Mientras más dificil, apasionada y violenta es nuestra existencia, son más altas las posibilidades para crear, aportar y colaborar. Esto nos obliga a vivir atentos sobre nosotros mismos, sin capitular ante los obstáculos, ni medir el peligro. Hay que arder como la mejor llama y mantener el extasis humano. Toda fertidlidad es hija de nuestra voluntad y de nuestro dinamismo.

La vida necesita una justificación y esto se logra superándonos por encima de todo. Nada debe detenernos en el conocimiento de la verdad. El hombre encuentra en su propio espíritu la solución a todas las preguntas, dudas y vacilaciones. Todo lo que ejecutamos es obra del método, la paciencia y el orgullo de ser fructíferos. Nacemos más para dar que para recibir.

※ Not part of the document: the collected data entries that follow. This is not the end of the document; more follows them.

Lemma counted_email email counters : plain email = true →
  email ∈ emails_of counters ↔ ∃ uplink v, (user_counter email uplink, v) ∈ counters.
Proof.
  intros Hp. unfold emails_of. rewrite list_elem_of_omap. split.
  - intros ([name v] & Hin & He). cbn in He. destruct (userTraffic name) as [[e uplink]|] eqn:Eu; [|done].
    apply user_traffic_is_named in Eu. cbn in He. simplify_eq. eauto.
  - intros (uplink & v & Hin). exists (user_counter email uplink, v). split; [done|]. cbn. by rewrite user_counter_parses.
Qed.

(** An inbound's counter by its tag. *)
Definition inbound_counter (tag : string) (uplink : bool) : string :=
  "inbound" +:+ ">>>" +:+ tag +:+ ">>>" +:+ "traffic>>>" +:+ direction_name uplink.

Lemma inbound_counter_parses tag uplink : plain tag = true →
  inboundTraffic (inbound_counter tag uplink) = if String.eqb tag "api" then None else Some uplink.
Proof.
  intros Hp%bool_decide_eq_true.
  assert (split_name (inbound_counter tag uplink) = ["inbound"; tag; "traffic"; direction_name uplink]%string) as Hs.
  { unfold split_name. assert (∃ n, String.length (inbound_counter tag uplink) = S (S (S (S n)))) as [n ->].
    { unfold inbound_counter. cbn. eauto. }
    unfold inbound_counter. cbn [split_fuel].
    rewrite (cut_first ">>>" "inbound" (tag +:+ ">>>" +:+ "traffic>>>" +:+ direction_name uplink) eq_refl).
    rewrite (cut_first ">>>" tag _ Hp). by destruct uplink. }
  unfold inboundTraffic. rewrite Hs. cbn [String.eqb]. destruct (String.eqb tag "api"), uplink; done.
Qed.

Lemma inbound_traffic_is_named name uplink : inboundTraffic name = Some uplink →
  ∃ tag, tag ≠ "api"%string ∧ name = inbound_counter tag uplink.
Proof.
  unfold inboundTraffic. intros H. rewrite <-(split_join (String.length name) ">>>" name). fold (split_name name).
  destruct (split_name name) as [|kind [|e [|what [|part []]]]]; try done.
  destruct (String.eqb_spec kind "inbound") as [->|]; [|done]. destruct (String.eqb_spec e "api") as [->|Hne]; [done|].
  destruct (String.eqb_spec what "traffic") as [->|]; [|done]. cbn in H. apply direction_spec in H as ->. by exists e.
Qed.

(** A poll of the users' traffic has one row for each user that some
    counter names, and its up and down bytes are the sums of the counters xray
    keeps under that user's name, negative values counting as none, modulo
    2^64. It covers each user whose email neither contains the names'
    separator nor ends so that it would start earlier. *)
Theorem traffic_counts_every_user `{StatsService} counters users :
  QueryStats = Ok counters → QueryUserTraffic = Ok users →
  NoDup (Collector.rt_email <$> users) ∧
  ∀ email, plain email = true →
    (email ∈ (Collector.rt_email <$> users) ↔ ∃ uplink v, (user_counter email uplink, v) ∈ counters) ∧
    ∀ u, u ∈ users → Collector.rt_email u = email →
      Collector.rt_up u = u64 (named_bytes (user_counter email true) counters) ∧
      Collector.rt_down u = u64 (named_bytes (user_counter email false) counters).
Proof.
  unfold QueryUserTraffic. intros Hq. rewrite Hq. destruct connect; [done|]. intros [= <-].
  destruct (add_user_spec counters) as (Hnd & Hem & Hsum). split; [done|]. intros email Hp. split.
  - rewrite Hem. by apply counted_email.
  - intros u Hin He. rewrite Forall_forall in Hsum. destruct (Hsum u Hin) as [-> ->].
    by rewrite He, !user_bytes_named.
Qed.

(** *** Presence *)

Lemma foldr_max l : (∀ n, n ∈ l → n <= foldr Z.max 0 l) ∧ (foldr Z.max 0 l = 0 ∨ foldr Z.max 0 l ∈ l).
Proof.
  induction l as [|m l [IHle IHin]]; cbn [foldr].
  - split; [intros n Hn; inversion Hn|auto].
  - split.
    + intros n [->|Hn]%elem_of_cons; [lia|]. specialize (IHle n Hn). lia.
    + destruct (Z.max_spec m (foldr Z.max 0 l)) as [[? ->]|[? ->]]; rewrite elem_of_cons; tauto.
Qed.

(** What the answer for one entry says: a row, nothing, or an error. *)
Definition row_says `{StatsService} (entry : string) (u : Presence) : Prop :=
  pr_email u = (onlineStatName entry).1 ∧
  match GetStatsOnlineIpList (onlineStatName entry).2 with
  | Err Unimplemented => pr_ips u = [] ∧ pr_last_seen u = 0
  | Ok ips =>
      Permutation (pr_ips u) (elements (dom ips)) ∧ Sorted (by_email (λ ip, ip)) (pr_ips u) ∧
      (∀ ip seen, ips !! ip = Some seen → seen <= pr_last_seen u) ∧
      (pr_last_seen u = 0 ∨ ∃ ip, ips !! ip = Some (pr_last_seen u))
  | Err _ => False
  end.

Definition is_offline `{StatsService} (entry : string) : bool :=
  match GetStatsOnlineIpList (onlineStatName entry).2 with Err NotFound => true | _ => false end.

Definition is_outage `{StatsService} (entry : string) : bool :=
  match GetStatsOnlineIpList (onlineStatName entry).2 with Err (OtherCode _) => true | _ => false end.
Definition still_online `{StatsService} (entries : list string) : list string :=
  List.filter (λ entry, negb (is_offline entry)) entries.

#[local] Instance by_email_total : Total (by_email (λ ip : string, ip)).
Proof. intros a b. apply String.leb_total. Qed.

Lemma ip_row_says `{StatsService} entry ips :
  GetStatsOnlineIpList (onlineStatName entry).2 = Ok ips →
  row_says entry {| pr_email := (onlineStatName entry).1;
                    pr_ips := merge_sort (by_email (λ ip, ip)) (map_to_list ips).*1;
                    pr_last_seen := foldr Z.max 0 (map_to_list ips).*2 |}.
Proof.
  intros Ha. split; [done|]. rewrite Ha. cbn. destruct (foldr_max (map_to_list ips).*2) as [Hle Hin].
  assert (∀ n, n ∈ (map_to_list ips).*2 ↔ ∃ ip, ips !! ip = Some n) as Hel.
  { intros n. rewrite list_elem_of_fmap. split.
    - intros ([ip m] & -> & Hm%elem_of_map_to_list). by exists ip.
    - intros [ip Hip%elem_of_map_to_list]. by exists (ip, n). }
  split_and!.
  - rewrite merge_sort_Permutation. apply NoDup_Permutation; [apply NoDup_fst_map_to_list|apply NoDup_elements|].
    intros ip. rewrite elem_of_elements, elem_of_dom, list_elem_of_fmap. split.
    + intros ([ip' m] & -> & Hm%elem_of_map_to_list). by exists m.
    + intros [m Hm%elem_of_map_to_list]. by exists (ip, m).
  - apply Sorted_merge_sort. apply _.
  - intros ip n Hip. apply Hle, Hel. by exists ip.
  - destruct Hin as [|Hin]; [by left|right; by apply Hel].
Qed.
(* ===== verification/GoUrl.v ===== *)
(** * URLs (net/url, net)

    What the code uses of Go's URL handling: percent decoding, query strings
    and the splitting of a host and its port. *)

From Stdlib Require Import Ascii String.
From S2P Require Import Prelude GoJson GoText.

Module GoUrl.
Import GoJson GoText.

Local Open Scope Z_scope.

(** url.PathUnescape; with [plus], url.QueryUnescape. *)
Fixpoint unescape (plus : bool) (l : list Z) : option (list Z) :=
  match l with
  | [] => Some []
  | c :: l =>
      if c =? 37 then
        match l with
        | a :: b :: r => x ← hex_value a; y ← hex_value b; cons (x * 16 + y) <$> unescape plus r
        | _ => None
        end
      else cons (if plus && (c =? 43) then 32 else c) <$> unescape plus l
  end.

Definition PathUnescape (s : string) : option string := of_bytes <$> unescape false (bytes_of s).

(** strings.Cut at a byte. *)
Fixpoint cut_byte (c : Z) (l : list Z) : list Z * option (list Z) :=
  match l with
  | [] => ([], None)
  | b :: l => if b =? c then ([], Some l) else let '(before, after) := cut_byte c l in (b :: before, after)
  end.

Fixpoint split_byte (c : Z) (l : list Z) : list (list Z) :=
  match l with
  | [] => [[]]
  | b :: l => if b =? c then [] :: split_byte c l
              else match split_byte c l with w :: ws => (b :: w) :: ws | [] => [[b]] end
  end.

(** One key=value pair of a query; a malformed one is skipped. *)
Definition query_pair (pair : list Z) : option (string * string) :=
  if existsb (Z.eqb 59) pair then None
  else if bool_decide (pair = []) then None
  else
    let '(key, value) := cut_byte 61 pair in
    key ← unescape true key;
    value ← unescape true (default [] value);
    Some (of_bytes key, of_bytes value).

(** URL.Query: the pairs that parse, in order. *)
Definition Query (raw : string) : list (string * string) := omap query_pair (split_byte 38 (bytes_of raw)).

(** The values of a key, and the keys. *)
Definition values_of (key : string) (query : list (string * string)) : list string :=
  omap (λ kv : string * string, if String.eqb kv.1 key then Some kv.2 else None) query.

Definition keys_of (query : list (string * string)) : gset string := list_to_set query.*1.

(** The bytes before and after the last [c]. *)
Definition cut_last (c : Z) (l : list Z) : option (list Z * list Z) :=
  match cut_byte c (reverse l) with
  | (after, Some before) => Some (reverse before, reverse after)
  | (_, None) => None
  end.

(** net.SplitHostPort; a host in brackets may hold colons. *)
Definition SplitHostPort (s : string) : option (string * string) :=
  let l := bytes_of s in
  '(before, port) ← cut_last 58 l;
  let free c := forallb (λ b, negb (b =? c)) in
  match l with
  | 91 :: inner =>
      match cut_byte 93 inner with
      | (host, Some rest) =>
          if bool_decide (rest = 58 :: port) && free 91 inner && free 93 rest then Some (of_bytes host, of_bytes port) else None
      | (_, None) => None
      end
  | _ =>
      if free 58 before && free 91 l && free 93 l then Some (of_bytes before, of_bytes port) else None
  end.

Example split_host_port :
  SplitHostPort "[::1]:80" = Some ("::1", "80")%string ∧ SplitHostPort "a.b:443" = Some ("a.b", "443")%string ∧
  SplitHostPort "::1" = None ∧ SplitHostPort "a.b" = None ∧ SplitHostPort "[::1]" = None.
Proof. by vm_compute. Qed.

Example query_skips_malformed :
  Query "filter=system&x=%zz&a;b" = [("filter", "system")]%string ∧ Query "%zz" = [] ∧ Query "a+b=c%20d" = [("a b", "c d")]%string.
Proof. by vm_compute. Qed.
End GoUrl.
(** What is refused. *)
Example refuses_mixed_settings :
  Load (λ name, if String.eqb name "XFORM_PASSWORD" then "pw" else if String.eqb name "XFORM_TRUSTED_PROXY_SECRET" then "s" else "") =
    Err TrustedSettingsNotAllowed ∧
  Load (λ name, if String.eqb name "XFORM_AUTH_MODE" then "both" else "") = Err (InvalidAuthMode "both") ∧
  ValidateTrustedProxySignOutURL "//evil.example" = Some NotSameOriginPath ∧
  ValidateTrustedProxySignOutURL "/out\evil" = Some NotSameOriginPath.
Proof. vm_compute. repeat split. Qed.
End Examples.
End StartupTheorems.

Hay épocas en que no nos visita el dolor, sino el tedio. La vida va tomando un color gris de ceniza. Las mismas horas enemigas deslizándose sobre el mismo itinerario sombrío. La mañana es apática y la noche sombría como una tumba. Nuestras eíimeras alegrías desaparecen. Todos los senderos conducen a un horizonte triste. Qué lejos se encuentra el perfumado paraíso. Han pasado ya los días de lucha, los meses de tribulación, los años de tempestad. La mediocre serenidad de nuestras ambiciones. Recordamos a Barba Jacob: “hay días en que somos tan sórdidos, tan sórdidos como la entraña de oscuro perdenal… La noche nos sorprende con sus profusas lámparas, tasando el bien y el mal”.

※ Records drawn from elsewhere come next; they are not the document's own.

(** The schema the store's statements are written for. *)
Definition current (db : schema) : Prop :=
  (∃ u, db !! "users" = Some u ∧ "disabled" ∈ t_columns u ∧ ("gone" ∉ t_columns u) ∧ ("protocol" ∉ t_columns u)) ∧
  (∃ r, db !! "roster" = Some r ∧ "disabled" ∈ t_columns r ∧ ("gone" ∉ t_columns r) ∧ "deleting" ∈ t_columns r) ∧
  is_Some (db !! "xray_totals").

Lemma gone_step_columns t c : ¬ ("gone" ∈ t_columns t ∧ "disabled" ∈ t_columns t) →
  c ∈ t_columns (gone_step t) ↔ c = "disabled" ∨ c ≠ "gone" ∧ c ∈ t_columns t.
Proof.
  intros Hno. unfold gone_step, add_to. rewrite !has_elem.
  destruct (bool_decide_reflect ("gone" ∈ t_columns t)) as [Hg|Hg]; [|destruct (bool_decide_reflect ("disabled" ∈ t_columns t)) as [Hd|Hd]]; cbn.
  - rewrite list_elem_of_fmap. split.
    + intros (c' & -> & Hin). destruct (String.eqb_spec c' "gone"); [by left|by right].
    + intros [->|[Hne Hin]]; [by exists "gone"|]. exists c. by rewrite (proj2 (String.eqb_neq _ _) Hne).
  - split; [|naive_solver]. intros Hin. right. split; [by intros ->|done].
  - rewrite elem_of_app, list_elem_of_singleton. split; [|naive_solver]. intros [Hin| ->]; [|by left]. right. split; [by intros ->|done].
Qed.
(* ===== verification/RenderSyntax.v ===== *)
(** * Editing a document as syntax

    Edits of the renderer's kind on a document the decoder reads: what they
    make of its text is the text of another syntax, and so another value. One
    clients array, one entry, one settings object, at their place in the
    whole. *)

From Stdlib Require Import Ascii String.
From S2P Require Import Prelude GoJson GoText GoDecode GoDecodeProps GoPrint Render RenderProps RenderTheorems JsonText JsonSyntax JsonScan XrayDecode.

Module RenderSyntax.
Import GoJson GoText GoDecode GoPrint Render RenderProps RenderTheorems JsonText JsonSyntax JsonScan.

(** ** Editing a part of the text *)

(** The edits carried out on the text that stands at [off]. *)
Fixpoint patch (off : nat) (l : list Z) (edits : list textEdit) : list Z :=
  match edits with
  | [] => l
  | e :: edits => take (te_at e - off) l ++ bytes_of (te_text e) ++ patch (te_end e) (drop (te_end e - off) l) edits
  end.

Lemma splice_patch doc from edits len : disjoint_from from edits len → splice doc from edits = patch from (drop from doc) edits.
Proof.
  revert from. induction edits as [|e edits IH]; intros from; [done|]. intros (? & ? & Hd). cbn [splice patch].
  rewrite (IH _ Hd), drop_drop. unfold slice. by replace (from + (te_end e - from)) with (te_end e) by lia.
Qed.

Lemma disjoint_app a es1 b es2 c : disjoint_from a es1 b → disjoint_from b es2 c → disjoint_from a (es1 ++ es2) c.
Proof.
  revert a. induction es1 as [|e es1 IH]; intros a; cbn.
  - intros Hab Hd. by eapply disjoint_from_mono.
  - intros (? & ? & ?) Hd. auto.
Qed.

Lemma patch_later off l1 l2 es c : disjoint_from (off + length l1) es c → patch off (l1 ++ l2) es = l1 ++ patch (off + length l1) l2 es.
Proof.
  destruct es as [|e es]; [done|]. intros (Ha & He & Hd). cbn [patch].
  rewrite take_app_ge by lia. rewrite drop_app_ge by lia. rewrite <-!app_assoc.
  replace (te_at e - off - length l1) with (te_at e - (off + length l1)) by lia.
  by replace (te_end e - off - length l1) with (te_end e - (off + length l1)) by lia.
Qed.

Cumplimos todas las leyes del Estado y los reglamentos sociales; el medio, los amigos, las ocupaciones profesionales, devoramos libros, tenemos codificadas todas las horas del día; marchamos como autómatas por las calles bulliciosas. Nada nos hace reaccionar. Pero no hay que desesperar. La vida siempre nos entrega, en su mayoría, todo lo que le pedimos. Quizás no en la intensidad anhelada o en el tiempo en que lo requerimos. Pero los logros se producen. San Agustín decía que el hombre es un animal siempre insatisfecho. Cuenta Papini en su obra magistral sobre este ansioso que fue San Agustín, hijo de Santa Mónica, que como fue un enamorado incontrolable, al convertirse al cristianismo decìa: “Dios mío. Haz que no me gusten las mujeres, pero todavía “No””!

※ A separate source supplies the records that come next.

(* ===== verification/RenderEntries.v ===== *)
(** * The entries of a clients array

    Items side by side, an id rewritten in place, and which entry a plan's
    set finds: the last of its email. *)

From Stdlib Require Import Ascii String.
From S2P Require Import Prelude GoJson GoText GoDecode GoDecodeProps GoPrint Render RenderProps RenderTheorems JsonText JsonSyntax JsonScan XrayDecode RenderSyntax.

Module RenderEntries.
Import GoJson GoText GoDecode GoPrint Render RenderProps RenderTheorems JsonText JsonSyntax JsonScan RenderSyntax.

(** ** Items side by side *)

#[local] Abbreviation item := (list Z * syntax * list Z)%type.

Definition item_ok (depth : nat) (e : item) : Prop := spaces e.1.1 ∧ valid depth e.1.2 ∧ spaces e.2.

(** The values of the items. *)
Definition values (items : list item) : list json := (λ e, denotes e.1.2) <$> items.

(** The edits of each item change its value. *)
Fixpoint each_performs (depth pos : nat) (items : list item) (eds : list (list textEdit * (json → json))) : Prop :=
  match items, eds with
  | [], [] => True
  | e :: items, (es, f) :: eds =>
      performs depth (pos + length e.1.1) e.1.2 es f ∧ StronglySorted before_edit es ∧
      each_performs depth (pos + length (array_item e) + 1) items eds
  | _, _ => False
  end.

(** What the edits make of the items of an array, side by side at [pos]: the
    same white space around other values. *)
Definition items_performed (depth pos : nat) (items : list item) (es : list textEdit) (out : list json) : Prop :=
  ∃ items', (λ e, e.1.1) <$> items' = (λ e, e.1.1) <$> items ∧ snd <$> items' = snd <$> items ∧
    disjoint_from pos es (pos + length (GoPrint.separated 44%Z array_item items)) ∧
    patch pos (GoPrint.separated 44%Z array_item items) es = GoPrint.separated 44%Z array_item items' ∧
    Forall (item_ok depth) items' ∧ values items' = out ∧ StronglySorted before_edit es.

Lemma item_performed depth pos a s b es f : spaces a → spaces b → performs depth (pos + length a) s es f →
  ∃ s', disjoint_from pos es (pos + length (array_item (a, s, b))) ∧ patch pos (array_item (a, s, b)) es = array_item (a, s', b) ∧
    item_ok depth (a, s', b) ∧ denotes s' = f (denotes s).
Proof.
  intros Ha Hb (s' & [Hd Hp] & Hv & He). destruct (patch_middle pos a (spell s) b es (spell s')) as [H1 H2]; [done..|].
  exists s'. split_and!; done.
Qed.

Lemma sorted_apart es1 es2 lo mid hi : disjoint_from lo es1 mid → disjoint_from (mid + 1) es2 hi →
  StronglySorted before_edit es1 → StronglySorted before_edit es2 → StronglySorted before_edit (es1 ++ es2).
Proof.
  intros Hd1 Hd2 Hs1 Hs2. apply StronglySorted_app. split_and!; [|done|done]. intros x y Hx Hy.
  apply disjoint_le in Hd1. apply disjoint_ge in Hd2. rewrite Forall_forall in Hd1, Hd2.
  specialize (Hd1 _ Hx). specialize (Hd2 _ Hy). unfold before_edit. lia.
Qed.

Lemma side_by_side depth pos items eds : Forall (item_ok depth) items → each_performs depth pos items eds →
  items_performed depth pos items (concat eds.*1) (zip_with (λ f j, f j) eds.*2 (values items)).
Proof.
  intros Hall. revert pos eds. induction Hall as [|[[a s] b] items (Ha & Hs & Hb) Hall IH]; intros pos [|[es1 f] eds]; try done.
  { intros _. exists []. split_and!; try done; [cbn; lia|constructor]. }
  intros (Hp & Hso1 & Hrest). cbn [fst snd] in Hp, Ha, Hb. destruct (item_performed _ _ a s b es1 _ Ha Hb Hp) as (s' & Hd1 & Hp1 & Hv1 & Hden1).
  destruct (IH _ _ Hrest) as (items' & Hfst & Hsnd & Hd2 & Hp2 & Hv2 & Hden2 & Hso2). unfold values in *.
  destruct items as [|e items].
  { destruct items'; [|done]. destruct eds; [|done]. cbn [fmap list_fmap fst snd concat zip_with]. rewrite app_nil_r.
    exists [(a, s', b)]. cbn [GoPrint.separated]. split_and!; [done..|by constructor| |done]. unfold values. cbn [fmap list_fmap fst snd zip_with]. by rewrite Hden1. }
  exists ((a, s', b) :: items'). destruct items' as [|e' items']; [done|].
  assert (concat ((es1, f) :: eds).*1 = es1 ++ concat eds.*1) as -> by done. set (es2 := concat eds.*1) in *. rewrite !separated_cons.
  set (l1 := array_item (a, s, b)) in *. set (l2 := GoPrint.separated 44%Z array_item (e :: items)) in *.
  assert (disjoint_from (pos + length (l1 ++ [44%Z])) es2 (pos + length (l1 ++ 44%Z :: l2))) as Hd2'.
  { rewrite !length_app. cbn [length]. rewrite !Nat.add_assoc.
    by replace (pos + length l1 + S (length l2)) with (pos + length l1 + 1 + length l2) by lia. }
  assert (disjoint_from pos es1 (pos + length (l1 ++ [44%Z]))) as Hd1'.
  { rewrite <-(app_nil_r es1). eapply disjoint_app; [exact Hd1|]. cbn [disjoint_from]. rewrite length_app. lia. }
  split_and!.
  - rewrite !fmap_cons in *. by rewrite Hfst.
  - rewrite !fmap_cons in *. by rewrite Hsnd.
  - eapply disjoint_app; [exact Hd1'|exact Hd2'].
  - replace (l1 ++ 44%Z :: l2) with ((l1 ++ [44%Z]) ++ l2) by (by rewrite <-app_assoc).
    rewrite (patch_app pos (l1 ++ [44%Z]) l2 es1 es2 _ Hd1' Hd2').
    rewrite <-(app_nil_r es1). rewrite (patch_app pos l1 [44%Z] es1 [] (pos + length l1) Hd1) by (cbn; lia).
    cbn [patch]. rewrite Hp1, <-app_assoc. cbn [app]. do 2 f_equal.
    rewrite length_app. cbn [length]. rewrite Nat.add_assoc. exact Hp2.
  - by constructor.
  - unfold values. rewrite !fmap_cons in *. cbn [fmap list_fmap fst snd zip_with] in *. by rewrite Hden2, Hden1.
  - eapply (sorted_apart _ _ pos (pos + length l1)); [exact Hd1|exact Hd2|done|done].
Qed.

(** An array, from its items. *)
Lemma array_performs depth pos ws items es out : spaces ws → items_performed depth (pos + 1) items es out →
  ∃ s', patched pos (SArray ws items) es s' ∧ valid (S depth) s' ∧ denotes s' = JArray out.
Proof.
  intros Hws (items' & Hfst & _ & Hd & Hp & Hv & <- & _). set (tail := match items with [] => ws ++ [93%Z] | _ => [93%Z] end).
  assert (length items' = length items) as Hlen by (apply (f_equal length) in Hfst; by rewrite !length_fmap in Hfst).
  assert (∀ l : list item, length l = length items → spell (SArray ws l) = [91%Z] ++ GoPrint.separated 44%Z array_item l ++ tail) as Hspell.
  { intros l Hl. unfold tail. by destruct l, items. }
  exists (SArray ws items'). split_and!; [|done|apply denotes_array].
  unfold patched. rewrite !Hspell by done.
  destruct (patch_middle pos [91%Z] (GoPrint.separated 44%Z array_item items) tail es (GoPrint.separated 44%Z array_item items')); done.
Qed.

(** ** An id rewritten in place *)

Definition set_id (id : string) (j : json) : json :=
  match j with
  | JObject fields =>
      match first_field "id" fields with
      | Some (JString _) => JObject (on_first "id" (λ _, JString id) fields)
      | _ => JObject (("id"%string, JString id) :: fields)
      end
  | _ => j
  end.

Lemma on_first_same key v fields : first_field key fields = Some v → on_first key (λ _, v) fields = fields.
Proof.
  induction fields as [|[k w] fields IH]; [done|]. cbn. destruct (String.eqb k key); [by intros [= ->]|]. intros Hf. by rewrite IH.
Qed.

(** Another string in the place of one. *)
Lemma string_performs depth pos body id : utf8_valid id = true →
  performs depth pos (SString body) [{| te_at := pos; te_end := pos + length (spell (SString body)); te_text := quote id |}] (λ _, JString id).
Proof.
  intros Hv. exists (string_syntax id). split_and!; [|by apply valid_string|by apply denotes_string].
  split; [cbn [disjoint_from te_at te_end]; lia|]. cbn [patch te_at te_end te_text]. rewrite spell_string by done. rewrite Nat.sub_diag, Nat.add_comm, Nat.add_sub.
  rewrite drop_all. cbn [take app]. by rewrite app_nil_r.
Qed.

Definition id_lead : lead := plain_lead [] "id".

(** A member put before the others. *)
Lemma id_first_performs depth pos ws h s b items id : valid (S depth) (SObject ws ((h, s, b) :: items)) → utf8_valid id = true →
  performs (S depth) pos (SObject ws ((h, s, b) :: items))
    [{| te_at := pos + 1; te_end := pos + 1; te_text := member "id" +:+ quote id +:+ ", " |}]
    (λ j, match j with JObject fields => JObject (("id"%string, JString id) :: fields) | _ => j end).
Proof.
  intros [Hws Hall] Hid. apply Forall_cons in Hall as [((Hb1 & Hk & Hm & Ha) & Hs & Hb) Hall]. cbn [fst snd] in *.
  set (h' := {| ld_before := 32%Z :: ld_before h; ld_key := ld_key h; ld_mid := ld_mid h; ld_after := ld_after h |}).
  exists (SObject ws ((id_lead, string_syntax id, []) :: (h', s, b) :: items)). split_and!.
  - change 1 with (length [123%Z]) at 1. pose proof (patched_insert pos [123%Z]) as Hi.
    change (pos + 1) with (pos + length [123%Z]).
    apply (Hi (GoPrint.separated 44%Z object_item ((h, s, b) :: items) ++ [125%Z])); [done|].
    change (spell (SObject ws ((id_lead, string_syntax id, []) :: (h', s, b) :: items))) with
      (123%Z :: GoPrint.separated 44%Z object_item ((id_lead, string_syntax id, []) :: (h', s, b) :: items) ++ [125%Z]).
    rewrite separated_cons. unfold object_item at 1. cbn [fst snd].
    assert (GoPrint.separated 44%Z object_item ((h', s, b) :: items) = 32%Z :: GoPrint.separated 44%Z object_item ((h, s, b) :: items)) as ->.
    { destruct items; cbn [GoPrint.separated]; done. }
    rewrite spell_string by done. rewrite !bytes_of_app, member_bytes. unfold lead_text, id_lead, plain_lead. cbn [ld_before ld_key ld_mid ld_after].
    by repeat (rewrite <-?app_assoc; cbn [app]).
  - split; [done|]. constructor.
    + split; [|split; [by apply valid_string|constructor]]. split; [constructor|]. split; [by split; [|apply bytes_of_range]|]. split; [constructor|apply spaces_32].
    + constructor; [|done]. split; [|by split]. split; [by constructor|]. by split.
  - rewrite !denotes_object, !fmap_cons. cbn [fst snd]. by rewrite denotes_string.
Qed.

(** planIDSet, on an entry that has a member. *)
Lemma plan_id_performs depth pos ws items id : valid (S depth) (SObject ws items) → items ≠ [] → utf8_valid id = true →
  let es := opt_list (planIDSet (node_at pos (SObject ws items)) id) in
  performs (S depth) pos (SObject ws items) es (set_id id) ∧ StronglySorted before_edit es.
Proof.
  intros Hv Hne Hid es. assert (StronglySorted before_edit es) as Hsort by (unfold es; destruct (planIDSet _ _); repeat constructor). split; [|done].
  unfold es. clear es Hsort. pose proof (denotes_object ws items) as Hden. fold (field_values items) in Hden.
  assert (n_items (node_at pos (SObject ws items)) ≠ []) as Hni by (cbn [node_at n_items]; by destruct items).
  assert (∀ f, set_id id (denotes (SObject ws items)) = f (denotes (SObject ws items)) → ∀ es,
    performs (S depth) pos (SObject ws items) es f → performs (S depth) pos (SObject ws items) es (set_id id)) as Hswap.
  { intros f Hf es (s' & ? & ? & Hs'). exists s'. split_and!; [done|done|]. by rewrite Hs', Hf. }
  assert (match first_field "id" (field_values items) with Some (JString _) => False | _ => True end →
    performs (S depth) pos (SObject ws items) [{| te_at := pos + 1; te_end := pos + 1; te_text := member "id" +:+ quote id +:+ ", " |}] (set_id id)) as Hinsert.
  { intros Hno. destruct items as [|[[h s] b] items]; [done|]. eapply Hswap; [|by apply id_first_performs].
    rewrite Hden. cbn [set_id]. destruct (first_field "id" (field_values ((h, s, b) :: items))) as [[]|]; done. }
  unfold planIDSet. rewrite node_start, (bool_decide_eq_false_2 _ Hni).
  destruct (find_member items "id") as [(pre & h & s & b & post & -> & Hk & Hpre)|Hno].
  - rewrite (get_member _ _ _ _ _ _ _ _ Hk Hpre). pose proof (proj1 (field_found ws pre h s b post "id" Hk Hpre)) as Hff. rewrite Hff in Hinsert.
    pose proof Hv as [_ Hall]. apply Forall_app in Hall as [_ [(_ & Hs & _) _]%Forall_cons]. cbn [fst snd] in Hs.
    rewrite (node_kind _ _ _ Hs). destruct (denotes s) as [| | |t| |] eqn:E; cbn [kind_of]; try (rewrite bool_decide_eq_false_2 by done; by apply Hinsert).
    rewrite bool_decide_eq_true_2 by done. rewrite (node_string _ _ _ _ Hs E), node_start, node_end.
    destruct (String.eqb_spec t id) as [->|Hne'].
    + apply performs_nothing; [done|]. rewrite Hden. cbn [set_id]. rewrite Hff. by rewrite on_first_same.
    + destruct s as [w|body| |]; [assert (word w) by (by destruct depth); by destruct w| |done..]. cbn [opt_list].
      eapply Hswap; [|eapply performs_member; [exact Hv|exact Hk|exact Hpre|by apply string_performs]].
      rewrite Hden. cbn [set_id]. by rewrite Hff.
  - rewrite get_none by done. apply Hinsert. by rewrite (proj1 (field_missing items "id" (λ j, j) Hno)).
Qed.

(** ** The sets of a plan *)

Definition set_of (sets : list ClientOp) (email : string) : option ClientOp := List.find (λ s, String.eqb (co_email s) email) sets.

(** The new id of each entry that is the last of its email and has a set. *)
Fixpoint new_ids (sets : list ClientOp) (emails : list (option string)) : list (option string) :=
  match emails with
  | [] => []
  | e :: emails =>
      match e with
      | Some email => if bool_decide (Some email ∈ emails) then None else co_id <$> set_of sets email
      | None => None
      end :: new_ids sets emails
  end.

Definition with_id (id : option string) (j : json) : json := match id with Some id => set_id id j | None => j end.

Definition id_edits (id : option string) (n : node) : list textEdit :=
  match id with Some id => opt_list (planIDSet n id) | None => [] end.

El conocimiento de los límites humanos nos empuja a conformarnos, a someternos a la tragedia cotidiana. A la rutina de todos. El audaz sobresalto de la montaña cruzada por huracanes, se trueca en la vana resignación de la llanura. La paz llega con sus renunciaciones. Empiezan a extinguirse todas nuestras energías, nos incorporamos a la multitud. Más tarde que temprano aceptamos que nada es eterno en la lucha. Fuimos como un cirio prendido por las dos puntas. Preferimos la intensidad, a la longitud. Recordamos al pensador que expreso: “Señor! He vivido potente y agitado, dejádme ahora vivir el sueño de la tierra”.

Hay almas tan desventuradas que no se someten a la derrota, que no inclinan la cabeza y que no pactan con el destino adverso. Leopardi escribió: “Yo no envidio, ni a los débiles, ni a los poderosos, envidio a los que alegremente aceptan al final la voluntad de la Providencia”.